Mientras lee su revista sobre los indígenas de Nicaragua, se detiene antes del próximo sorbo de café. En momentos difíciles como éstos, lo único que la hacía existir. Desde pequeña le había costado, jugar o escribir o lo que sea que se haga para existir. El “Existir” se lo había labrado, trabajando, ganando dinero, luchando en un mundo que con el tiempo se dio cuenta que era de hombres. Gritando y enfandándose y teniendo mucho sexo. Pero en el fondo lo único que la hacía sentir que su vida no era una ilusión, era ese gusto, que podía hasta oler.

 

Intuía que el olor era la antesala del gusto, pero solo lo intuía. Se había aferrado a este olor como a la existencia. En momentos de desesperación como éstos, solía aferrarse con aún más empeño a todo lo que olía. Ésto, era muy poco: el olor a café y el olor a alcohol. El resto se lo imaginaba: imaginaba el olor a pizza y a escremento y a vino. A sal del mar, manzanillas calientes y polvo talco. Digamos, que el olor del mundo era en su mayoría su propio invento y eso le gustaba. Era su íntimo secreto donde nadie entraba con su mirada desaprobatoria.

 

Cuando tenia ocho años su abuelo le había dicho: -no se haga la orgullosa (en su familia nadie tenía ese sentido de realeza). Con su candidez, sus abuelos, no le habían pedido nunca nada más que ésto: “no ser”; entonces ella decidió concedérselo.
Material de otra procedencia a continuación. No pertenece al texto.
(* ===== verification/Progress.v ===== *)
(** * Client programs that finish

    [leads Q c]: however the scheduler chooses, the abstract machine of [Coop]
    gets from [c] to a state in which [Q] holds, and main does not return
    before that.  Proofs of [leads] go along the client's code, one call after
    the other, and by induction on what loops have left to do; [leads_run]
    carries them over to the machine. *)

From S2P Require Import Prelude WaitQueue TraceFormat State Stack TraceBuffer Trace Runtime Replay.
From S2P Require Import Fuzz Sched Thread Mutex Sem Cond Lifecycle Machine Scripts Invariant Ops Switching Safety.
From S2P Require Import SyncSpec Frame Exclusion Waiting ThreadSpec Slots Steps Queues Counting Agree Setup Coop Clients.
Import Sync.

Section progress.
Context (P : program).

(** Main is about to return. *)
Definition final (v : Z) (c : cstate P) : Prop := c_run c = Main ∧ ∃ u, c_pc c Main = PUser P u ∧ p_next P u = AReturn v.

(** The next step exists on the machine: main has not returned, ids are left,
    and the next call is one of [basic]. *)
Definition may_step (c : cstate P) : Prop :=
  (∀ v, ¬ final v c) ∧ c_next c < 2 ^ 64 - 1 ∧ ∀ u a, c_pc c (c_run c) = PUser P u → p_next P u = ACall a → basic a = true.

Inductive leads (Q : cstate P → Prop) (c : cstate P) : Prop :=
| ld_now : Q c → leads Q c
| ld_step : may_step c → (∀ c', cstep P c c' → leads Q c') → leads Q c.

Lemma leads_bind Q Q' c : leads Q c → (∀ c1, Q c1 → leads Q' c1) → leads Q' c.
Proof using Type.
  intros H HQ. induction H as [c H|c Hm _ IH]; [by apply HQ|]. by apply ld_step.
Qed.

Section machine.
Context (HP : disciplined P) (page_bits : Z) (Hbits : 0 ≤ page_bits ≤ 30).

Lemma views_basic m c : views P page_bits m c → may_step c → basic_next P m.
Proof using Type.
  intros Hv (_ & _ & Hb) tid u a Hctl. apply Hb. destruct (vi_cur _ _ _ _ Hv) as (tid' & mode & E & Hpc).
  rewrite Hctl in E. injection E as <- <-. by rewrite (vi_run _ _ _ _ Hv).
Qed.

Lemma exit_final m c v : mach_ok P m → tid_room (m_world P m) → views P page_bits m c → step P m = Exit P v → final v c.
Proof using HP.
  intros Hm Hroom Hv E. destruct (vi_cur _ _ _ _ Hv) as (tid & mode & Hctl & Hpc). unfold step in E. rewrite Hctl in E.
  assert (Hj : ∀ x m1, jump_to P x m1 ≠ Exit P v) by (intros x m1; unfold jump_to; repeat case_match; done).
  assert (Haft : ∀ o tid u r, after_call P m o tid u r ≠ Exit P v).
  { intros o tid' u [[[r|from to k] w]| |]; try done. apply Hj. }
  destruct (negb _); [done|]. destruct mode as [u|k u|]; [|by destruct (Haft _ _ _ _ E)|done].
  destruct (p_next P u) as [v'|a] eqn:Hn; [|by destruct (Haft _ _ _ _ E)].
  destruct (m_run P m) as [|i] eqn:Hrun.
  - injection E as ->. split; [by rewrite (vi_run _ _ _ _ Hv)|]. by exists u.
  - destruct (trampoline_exit i v' (m_world P m)) as [[[] w]| |]; [by destruct (Hj _ _ E)|done|done].
Qed.

Lemma leads_run Q c : leads Q c → ∀ m, mach_ok P m → joining P m → views P page_bits m c →
  ∃ n m' c', run P n m = Next P m' ∧ mach_ok P m' ∧ views P page_bits m' c' ∧ Q c'.
Proof using HP Hbits.
  intros H. induction H as [c H|c Hs _ IH]; intros m Hm Hj Hv; [by exists O, m, c|].
  assert (Hroom : tid_room (m_world P m)).
  { pose proof (se_counts _ _ _ _ _ _ (vi_sees _ _ _ _ Hv)) as [= _ E]. destruct Hs as (_ & Hn & _). unfold tid_room. lia. }
  pose proof (step_preserves P HP m Hm Hroom) as Hok. destruct (step P m) as [m1|v| |] eqn:E; cbn in Hok.
  - pose proof (views_basic m c Hv Hs) as HB. destruct (refine_step P HP page_bits Hbits m c m1 Hm Hroom HB Hj Hv E) as (c1 & Hc & Hv1).
    destruct (IH c1 Hc m1 (proj1 Hok) (joining_step P HP m m1 Hm Hroom Hj E) Hv1) as (n & m' & c' & Er & H').
    exists (S n), m', c'. cbn [run]. by rewrite E.
  - destruct Hs as (Hf & _). by destruct (Hf v (exit_final m c v Hm Hroom Hv E)).
  - done.
  - destruct Hok as [Hmode _]. by rewrite (se_mode _ _ _ _ _ _ (vi_sees _ _ _ _ Hv)) in Hmode.
Qed.

(** A final state of the abstract machine is an exit of the machine. *)
Lemma final_exit m c v : mach_ok P m → views P page_bits m c → final v c → step P m = Exit P v.
Proof using Type.
  intros [_ Hex _] Hv (Hrun & u & Hpc & Hn). rewrite (vi_run _ _ _ _ Hv) in Hrun. destruct (vi_cur _ _ _ _ Hv) as (tid & mode & Hctl & Hp).
  rewrite Hrun in *. rewrite Hpc in Hp. unfold step. rewrite Hrun, Hctl. cbn [stack_alive negb].
  destruct mode; try done. cbn in Hp. injection Hp as <-. by rewrite Hn.
Qed.

(** The program runs to its end. *)
Lemma leads_exit R v os fuel :
  os_page_size os = 2 ^ page_bits → (∀ n size, is_Some (os_mmap os n size)) → (∀ n, os_mprotect os n = true) →
  leads (λ c, final v c ∧ R (c_mem c)) (cboot P) →
  ∃ n m, run P n (boot P os fuel) = Next P m ∧ step P m = Exit P v ∧ R (m_mem P m).
Proof using HP Hbits.
  intros Hp Hmm Hmp H. eapply leads_run in H as (n & m & c & Er & Hm & Hv & Hf & HR).
  - exists n, m. split_and!; [exact Er|by eapply final_exit|]. by rewrite <- (vi_mem _ _ _ _ Hv).
  - apply boot_ok.
  - done.
  - by apply views_boot.
Qed.
End machine.
End progress.

(** ** The steps from a given state *)

Section inversion.
Context (P : program).
Implicit Types (c : cstate P).

Lemma runs_unique c t t' u u' : runs P c t u → runs P c t' u' → t = t' ∧ u = u'.
Proof using Type.
  destruct t as [a|k], t' as [a'|k']; cbn.
  - intros [E1 N1] [E2 N2]. rewrite E1 in E2. injection E2 as <-. rewrite N1 in N2. by injection N2 as <-.
  - intros [E1 _] E2. by rewrite E1 in E2.
  - intros E1 [E2 _]. by rewrite E1 in E2.
  - intros E1 E2. rewrite E1 in E2. by injection E2 as <- <-.
Qed.

Lemma free_unique c i j : free P c i → free P c j → i = j.
Proof using Type.
  intros [E1 H1] [E2 H2]. destruct (decide (i < j)%nat) as [Hlt|Hge]; [by destruct (H2 i Hlt)|].
  destruct (decide (j < i)%nat) as [Hlt|Hge']; [by destruct (H1 j Hlt)|]. lia.
Qed.

(** Brings the tasks of two [runs] of one state together. *)
Ltac same_task :=
  repeat match goal with
  | H1 : runs P ?c ?t ?u, H2 : runs P ?c ?t' ?u' |- _ =>
      lazymatch t with t' => fail | _ => destruct (runs_unique c t t' u u' H1 H2) as [? ?]; simplify_eq end
  | H1 : runs P ?c ?t ?u, H2 : runs P ?c ?t ?u' |- _ =>
      lazymatch u with u' => fail | _ => destruct (runs_unique c t t u u' H1 H2) as [_ ?]; simplify_eq end
  | H1 : c_run ?c = Thr ?i, H2 : c_run ?c = Thr ?j |- _ =>
      lazymatch i with j => fail | _ => rewrite H1 in H2; injection H2 as <- end
  end.

Lemma runs_exit c i t u u' v :
  c_run c = Thr i → runs P c t u → c_pc c (Thr i) = PUser P u' → p_next P u' = AReturn v → False.
Proof using Type.
  intros Hrun Hr Hpc Hn. destruct t as [a|k]; cbn in Hr; rewrite Hrun, Hpc in Hr; [|done].
  destruct Hr as [[= <-] Hn']. congruence.
Qed.

Lemma step_sync c c' t u v a :
  cstep P c c' → runs P c t u → task_spec (ccaller P c) t (c_abs c) = Some (v, a) →
  match v with
  | Answer st => c' = give P u (mk_resp st []) (with_abs P a c)
  | Park k => ∃ i, c_run c = Thr i ∧ c' = leave P i (PStop P k u) (with_abs P a c)
  end.
Proof using Type.
  intros Hs Hr Hsp. assert (Hj : ∀ tid i, joins_thread P c t tid i → False) by (by intros tid i (_ & _ & [(-> & _)| ->])).
  destruct Hs; try same_task; try done; try (by exfalso; eapply Hj); try (by exfalso; eapply runs_exit); eauto.
  - by destruct H as [->|[->| ->]].
  - by destruct a0.
Qed.

Lemma step_go_on c c' t u :
  cstep P c c' → runs P c t u → t = TResume KYield ∨ t = TResume KSemWait → c' = give P u (status GTH_OK) c.
Proof using Type.
  intros Hs Hr Ht. assert (Hn : ∀ cl a, task_spec cl t a = None) by (by destruct Ht as [->| ->]).
  assert (Hj : ∀ tid i, joins_thread P c t tid i → False) by (intros tid i (_ & _ & [(-> & _)| ->]); by destruct Ht).
  destruct Hs; try same_task; try done; try (by exfalso; eapply Hj); try (by exfalso; eapply runs_exit); try (by destruct Ht);
    by rewrite Hn in *.
Qed.

Lemma step_yield c c' i u :
  cstep P c c' → c_run c = Thr i → runs P c (TCall AYield) u → c' = leave P i (PStop P KYield u) (set_state_of P i GTH_THREAD_READY c).
Proof using Type.
  intros Hs Hrun Hr. destruct Hs; try same_task; try done; try (by exfalso; eapply runs_exit).
  - by destruct H as [?|[?|?]].
  - destruct H as (? & _). congruence.
  - destruct H as (? & _). congruence.
  - destruct H as (? & _). congruence.
  - congruence.
  - destruct H0 as [? _]. congruence.
Qed.

Lemma step_return c c' i u v st :
  cstep P c c' → c_run c = Thr i → c_pc c (Thr i) = PUser P u → p_next P u = AReturn v → state_of P c i = Some st →
  c' = leave P i (PStart P) (set_state_of P i (fst (ended st v))
      {| c with c_thr := <[i := {| (c_thr c i) with t_val := snd (ended st v) |}]> (c_thr c) |}).
Proof using Type.
  intros Hs Hrun Hpc Hn Hst. destruct Hs; try (by exfalso; eapply runs_exit). congruence.
Qed.

Lemma step_create c c' u attr fn arg i :
  cstep P c c' → runs P c (TCall (ACreate true attr fn arg)) u → c_live c = true → fn ≠ 0 → free P c i →
  c' = give P u (mk_resp GTH_OK [c_next c]) (set_state_of P i GTH_THREAD_READY
      {| c with c_thr := <[i := mk_thr (c_next c) fn arg 0]> (c_thr c); c_pc := <[Thr i := PStart P]> (c_pc c); c_next := c_next c + 1 |}).
Proof using Type.
  intros Hs Hr Hl Hfn Hf. assert (Hj : ∀ tid j, joins_thread P c (TCall (ACreate true attr fn arg)) tid j → False)
    by (by intros tid j (_ & _ & [(? & _)|?])).
  destruct Hs; try same_task; try done; try (by exfalso; eapply Hj); try (by exfalso; eapply runs_exit).
  - by destruct H as [?|[?|?]].
  - by rewrite (free_unique c i i0).
  - destruct H0 as [[? _]|[(_ & [?|?] & _)|(_ & _ & _ & Hnf & _)]]; [congruence|done|done|]. by destruct (Hnf i), Hf.
Qed.

Lemma step_init c c' u cfg :
  cstep P c c' → runs P c (TCall (AInit (Some cfg))) u → config_ok cfg → c_live c = false →
  c' = give P u (status GTH_OK) {| c with c_abs := empty_slots (c_abs c); c_next := 1; c_switches := 0; c_live := true |}.
Proof using Type.
  intros Hs Hr Hok Hl. assert (Hj : ∀ tid j, joins_thread P c (TCall (AInit (Some cfg))) tid j → False)
    by (by intros tid j (_ & _ & [(? & _)|?])).
  destruct Hs; try same_task; try done; try (by exfalso; eapply Hj); try (by exfalso; eapply runs_exit).
  - by destruct H as [?|[?|?]].
  - destruct H0 as [[? _]|(_ & ? & _)]; [done|congruence].
Qed.

Lemma step_shutdown c c' u :
  cstep P c c' → runs P c (TCall AShutdown) u → c_live c = true →
  c' = give P u (status GTH_OK) {| c with c_abs := empty_slots (c_abs c); c_next := 0; c_switches := 0; c_live := false |}.
Proof using Type.
  intros Hs Hr Hl. assert (Hj : ∀ tid j, joins_thread P c (TCall AShutdown) tid j → False) by (by intros tid j (_ & _ & [(? & _)|?])).
  destruct Hs; try same_task; try done; try (by exfalso; eapply Hj); try (by exfalso; eapply runs_exit).
  - by destruct H as [?|[?|?]].
  - destruct H0 as [? _]. congruence.
Qed.

Lemma step_told c c' a u r :
  cstep P c c' → runs P c (TCall a) u → match a with AGetStats _ | ASelf => told P c a r | _ => False end → c' = give P u r c.
Proof using Type.
  intros Hs Hr Ht. assert (Hj : ∀ tid j, joins_thread P c (TCall a) tid j → False)
    by (intros tid j (_ & _ & [(E & _)|E]); [injection E as ->|done]; done).
  destruct Hs; try same_task; try done; try (by exfalso; eapply Hj); try (by exfalso; eapply runs_exit).
  - by destruct a.
  - by destruct a.
  - by destruct H as [?|[?|?]].
  - destruct a; try done; cbn in *; congruence.
Qed.

(** Main joins a thread. *)
Lemma step_join c c' t u tid i :
  cstep P c c' → runs P c t u → joins_thread P c t tid i → (∀ j, is_thread P c tid j → j = i) →
  (∃ st, state_of P c i = Some st ∧ gth_thread_is_terminal st = true ∧
    c' = give P u (mk_resp GTH_OK [t_val (c_thr c i)]) (set_state_of P i GTH_THREAD_EMPTY c)) ∨
  (∃ st, state_of P c i = Some st ∧ gth_thread_is_terminal st = false ∧
    ((∃ j, state_of P c j = Some GTH_THREAD_READY ∧ c' = enter P j (KRunNext 0 (InJoin tid i)) u c) ∨
     (none_ready P c ∧ c' = give P u (status GTH_EBUSY) c))).
Proof using Type.
  intros Hs Hr (Hrun & Hi & Ht) Huniq.
  assert (Hn : ∀ cl a, task_spec cl t a = None) by (by destruct Ht as [[-> _]| ->]).
  assert (Hto : ∀ tid' i', joins_thread P c t tid' i' → tid' = tid ∧ i' = i).
  { intros tid' i' (_ & Hi' & Ht'). destruct Ht as [(-> & _)| ->], Ht' as [([=] & _)|[=]]; subst; eauto. }
  destruct Hs; try same_task; try congruence; try (by rewrite Hn in *).
  - destruct H as [->|[->| ->]]; by destruct Ht as [[? _]|?].
  - destruct (Hto _ _ H) as [-> ->]. left. by exists st.
  - destruct (Hto _ _ H) as [-> ->]. right. exists st. split_and!; [done|done|]. left. by exists j.
  - destruct (Hto _ _ H) as [-> ->]. right. exists st. split_and!; [done|done|]. by right.
  - by destruct Ht as [[? _]|?].
  - by destruct Ht as [[? _]|?].
  - by destruct Ht as [[? _]|?].
  - by destruct Ht as [[? _]|?].
  - by destruct Ht as [[? _]|?].
  - destruct Ht as [([= ->] & Hl & Hnz)|?]; [|done]. cbn in H0. destruct H0 as [_ [[? _]|[(_ & ? & _)|(_ & _ & Hno & _)]]]; [congruence|done|].
    by destruct (Hno i).
Qed.
End inversion.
Cada vez que la violencia del mundo vendría, ella no se defendería sino que no lo olería; se escondería en la vacuidad de la vida; y de este modo podía ser fiel a la promesa a su abuelo de no expresarse tal cuál era, y mitigar los golpes de su padre que desde temprana edad había descargado su falta de habilidades sociales contra lo que más amaba, sus hijas. Cambió amor por “no oler” incluso lo que sí debía oler; y todos le achacaron esa decisión a la Anosmia, una enfermedad poco conocida.

 

La historia del baño del colegio cuando pequeña en la que, por el olor nauseabundo proveniente de las letrinas, ella tenía que demostrar que odiaba ese sitio, como los demás. La incómoda situación cuando alguna dependienta le presentaba algo para que oliera ante su nariz. Y la crónica de ella junto a las cientos de ollas carbonizadas a lo largo de los años.

Recuento de una vida aparentando ser normal.

 

Ni las feromonas cuando ves al ser amado, ni el olor de peligro cuando aparece una que podría quitártelo. La triste y desolada realidad.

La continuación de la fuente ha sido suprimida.